Le lieu où Cléobule rencontra Athéos, le bien-nommé, dit l'homogénéité du
système, sa performativité, sa clôture maîtrisée, la netteté de ses
contours, la stabilité de son équilibre. Le déiste Cléobule tente de le
convaincre qu'une telle mécanique ne saurait exister, qu'un Grand Horloger
ne l'eût conçue.
Mais l'arrogante philosophie est ramenée à la réalité « désordonnée » des
différentes allées qui sont autant d'interprétations du monde et de la
place qu'y tient l'être humain.
« L'allée des épines » dit l'austérité d'une religion qui, se réservant
exclusivement pour l'au-delà, nie la réalité du monde et de ses plaisirs.

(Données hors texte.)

Definition scan_query (req : RequestSummary) (s : ConfiguredSecret) (secret_bytes : bytes)
    (locations : list bytes) : RequestSummary * list bytes :=
  if cs_match_query s && negb (query req ≟ []) then
    match swap_query (query req) (cs_proxy_value s) secret_bytes with
    | Some q => (set_query q req, locations ++ ["query"%bs])
    | None => (req, locations)
    end
  else (req, locations).

Definition scan_path (req : RequestSummary) (s : ConfiguredSecret) (secret_bytes : bytes)
    (locations : list bytes) : RequestSummary * list bytes :=
  if cs_match_path s then
    let '(new_path, n) := replace_all (path req) (cs_proxy_value s) (percent_encode secret_bytes) in
    if 0 <? n then (set_path (from_utf8_lossy new_path) req, locations ++ ["path"%bs])
    else (req, locations)
  else (req, locations).

Definition scan_body (req : RequestSummary) (s : ConfiguredSecret) (secret_bytes : bytes)
    (locations : list bytes) : RequestSummary * list bytes :=
  if cs_match_body s then
    let '(new_body, n) := replace_all (body_bytes (body req)) (cs_proxy_value s) secret_bytes in
    if 0 <? n then (set_body (body_replace (body req) new_body).2 req, locations ++ ["body"%bs])
    else (req, locations)
  else (req, locations).

Definition scan_and_swap (req : RequestSummary) (s : ConfiguredSecret) (secret_bytes : bytes) :
    RequestSummary * list bytes :=
  let '(req, locations) := scan_headers req s secret_bytes in
  let '(req, locations) := scan_query req s secret_bytes locations in
  let '(req, locations) := scan_path req s secret_bytes locations in
  scan_body req s secret_bytes locations.

(** ** The transform *)

(** One entry of the [swapped] annotation. *)
Definition swapped_entry (s : ConfiguredSecret) (locations : list bytes) : Value :=
  Object [("locations"%bs, json_strings locations); ("secret"%bs, String_ (cs_source_name s))].

(** The annotations written after the loop. *)
Definition secrets_finish (swapped : list Value) (unavailable : list bytes) (ctx : Ctx) : Ctx :=
  let ctx := match swapped with
             | [] => ctx
             | _ => annotate "swapped"%bs (Array swapped) ctx
             end in
  match unavailable with
  | [] => ctx
  | _ => annotate "secret_unavailable"%bs (json_strings unavailable) ctx
  end.

Section on_request.
Context {W : Type} (r : SecretResolver W).

(** The loop over the configured secrets; the context is only written after
    it, so an early return leaves it alone. *)
Fixpoint secrets_loop (ss : list ConfiguredSecret) (swapped : list Value) (unavailable : list bytes)
    (ctx : Ctx) (req : RequestSummary) (w : W) :
    result Verdict TransformError * Ctx * RequestSummary * W :=
  match ss with
  | [] => (Ok Continue, secrets_finish swapped unavailable ctx, req, w)
  | s :: ss =>
      if negb (any_rule_matches (cs_rules s) (host req) (method req) (path req)) then
        secrets_loop ss swapped unavailable ctx req w
      else
        let '(resolved, w) := resolve r (cs_source s) w in
        match resolved with
        | Err _ =>
            if cs_require s then (Ok (Reject None), ctx, req, w)
            else secrets_loop ss swapped (unavailable ++ [cs_source_name s]) ctx req w
        | Ok resolved =>
            if cs_match_body s && over_cap (body req) then
              (Err (Fmt "secret {:?}: cannot swap in an over-cap body"%bs [Text (cs_source_name s)]),
               ctx, req, w)
            else
              let '(req, locations) := expose_for_swap resolved (scan_and_swap req s) in
              if cs_require s && (locations ≟ []) then (Ok (Reject None), ctx, req, w)
              else
                let swapped := if locations ≟ [] then swapped
                               else swapped ++ [swapped_entry s locations] in
                secrets_loop ss swapped unavailable ctx req w
        end
  end.

End on_request.

Definition secrets_on_request {W} (t : Secrets W) (ctx : Ctx) (req : RequestSummary) (w : W) :
    result Verdict TransformError * Ctx * RequestSummary * W :=
  secrets_loop (resolver W t) (secrets W t) [] [] ctx req w.

Definition secrets_transform {W} (t : Secrets W) : Transform W :=
  {| name := "secrets"%bs; on_request := secrets_on_request t; on_response := on_response_default |}.

(** ** What a swap may change

    [frame hdr q p b r r']: between the two requests only the values of
    headers selected by [hdr], and the query, path and body where the flag
    allows it, may differ. *)

Record frame (hdr : bytes → bool) (q p b : bool) (r r' : RequestSummary) : Prop := {
  frame_mode : mode r' = mode r;
  frame_method : method r' = method r;
  frame_host : host r' = host r;
  frame_port : port r' = port r;
  frame_sni : sni r' = sni r;
  frame_remote : remote_addr r' = remote_addr r;
  frame_headers :
    Forall2 (fun h h' => h'.1 = h.1 ∧ (hdr h.1 = false → h'.2 = h.2)) (headers r) (headers r');
  frame_query : q = false → query r' = query r;
  frame_path : p = false → path r' = path r;
  frame_body : b = false → body r' = body r;
  frame_over_cap : over_cap (body r') = over_cap (body r);
}.

Lemma frame_refl hdr q p b r : frame hdr q p b r r.
Proof. split; try done. apply Forall_Forall2_diag, Forall_true. done. Qed.

#[local] Ltac specialize_hyps E :=
  repeat match goal with H : _ = false → _ |- _ => specialize (H E) || clear H end.

Lemma frame_trans hdr q p b r1 r2 r3 :
  frame hdr q p b r1 r2 → frame hdr q p b r2 r3 → frame hdr q p b r1 r3.
Proof.
  intros H1 H2. destruct H1, H2.
  split; try congruence; try (intros E; specialize_hyps E; congruence).
  eapply Forall2_trans; [|done|done]. simpl. intros h1 h2 h3 [E1 V1] [E2 V2].
  split; [congruence|]. intros Hh. rewrite V2, V1; [done|done|congruence].
Qed.

Lemma frame_mono (hdr hdr' : bytes → bool) (q q' p p' b b' : bool) r r' :
  (∀ n, hdr n = true → hdr' n = true) → (q = true → q' = true) → (p = true → p' = true) →
  (b = true → b' = true) → frame hdr q p b r r' → frame hdr' q' p' b' r r'.
Proof.
  intros Hh Hq Hp Hb []. split; try done.
  - eapply Forall2_impl; [done|]. simpl. intros h h' [? Hv]. split; [done|].
    intros Hf. apply Hv. destruct (hdr h.1) eqn:E; [|done]. apply Hh in E. congruence.
  - intros ->. destruct q; [by discriminate Hq|auto].
  - intros ->. destruct p; [by discriminate Hp|auto].
  - intros ->. destruct b; [by discriminate Hb|auto].
Qed.

Definition secret_frame (s : ConfiguredSecret) : RequestSummary → RequestSummary → Prop :=
  frame (selects_header (cs_match_headers s)) (cs_match_query s) (cs_match_path s) (cs_match_body s).

Lemma map_values_swap hdrs proxy sec locs hs :
  Forall2 (fun h h' => h'.1 = h.1 ∧ (selects_header hdrs h.1 = false → h'.2 = h.2)) hs
    (map_values (swap_header hdrs proxy sec) locs hs).1.
Proof.
  revert locs. induction hs as [|[n v] hs IH]; intros locs; simpl; [constructor|].
  destruct (swap_header hdrs proxy sec locs n v) as [new locs'] eqn:E. specialize (IH locs').
  destruct (map_values _ locs' hs) as [hs' l]. simpl in *. constructor; [|done].
  split; [done|]. simpl. intros Hn. unfold swap_header in E. rewrite Hn in E. simpl in E.
  by injection E as <- _.
Qed.

Lemma scan_headers_frame req s sec : secret_frame s req (scan_headers req s sec).1.
Proof.
  unfold scan_headers.
  pose proof (map_values_swap (cs_match_headers s) (cs_proxy_value s) sec [] (headers req)) as H.
  destruct (map_values _ [] (headers req)) as [hs l]. by split.
Qed.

« L'allée des maronniers » est le théâtre d'un affrontement doctrinal entre
ces créateurs de systèmes qui cherchent à donner sens au monde dans lequel
ils vivent, mais sont souvent coupables ou victimes de sectarisme. Mais un
« météore » survient, qui interrompt l'équilibre qui jusqu'alors régnait,
renvoyant dos à dos les orateurs et, ce faisant, différant indéfiniment la
solution de ce qui ne peut manquer, posé en ces termes, de passer pour un
problème insoluble. Ils sont rappelés au désordre, à l'imprévisibilité, du
monde.
« L'allée des fleurs » montre la frivolité d'un « ethos » mondain préoccupé
du seul instant et de ses jouissances.
Les « allées » apprennent que désordre et savoir ne sont pas incompatibles,
qu'il y aurait même un savoir du « désordre », qu'il faut acquérir la vertu
de l'abandon, se laisser aller à sa liberté naturelle, au mouvemant du
monde pour mieux le comprendre. Sur les traces d'Épicure, de Lucrèce et de
Montaigne, Cléobule nous enseigne que « physis » et « ethos » doivent se
retrouver dans une philosophie qui est d'abord art de vivre. Promeneur dans
le labyrinthe du monde, spectateur attentif et sensible d'une nature
multiforme, le philosophe est immergé dans cela même qu'il observe, dont il
participe, et qui lui dicte, en une fructueuse analogie où l'observation se
fait interprétation, ses moindres réflexions.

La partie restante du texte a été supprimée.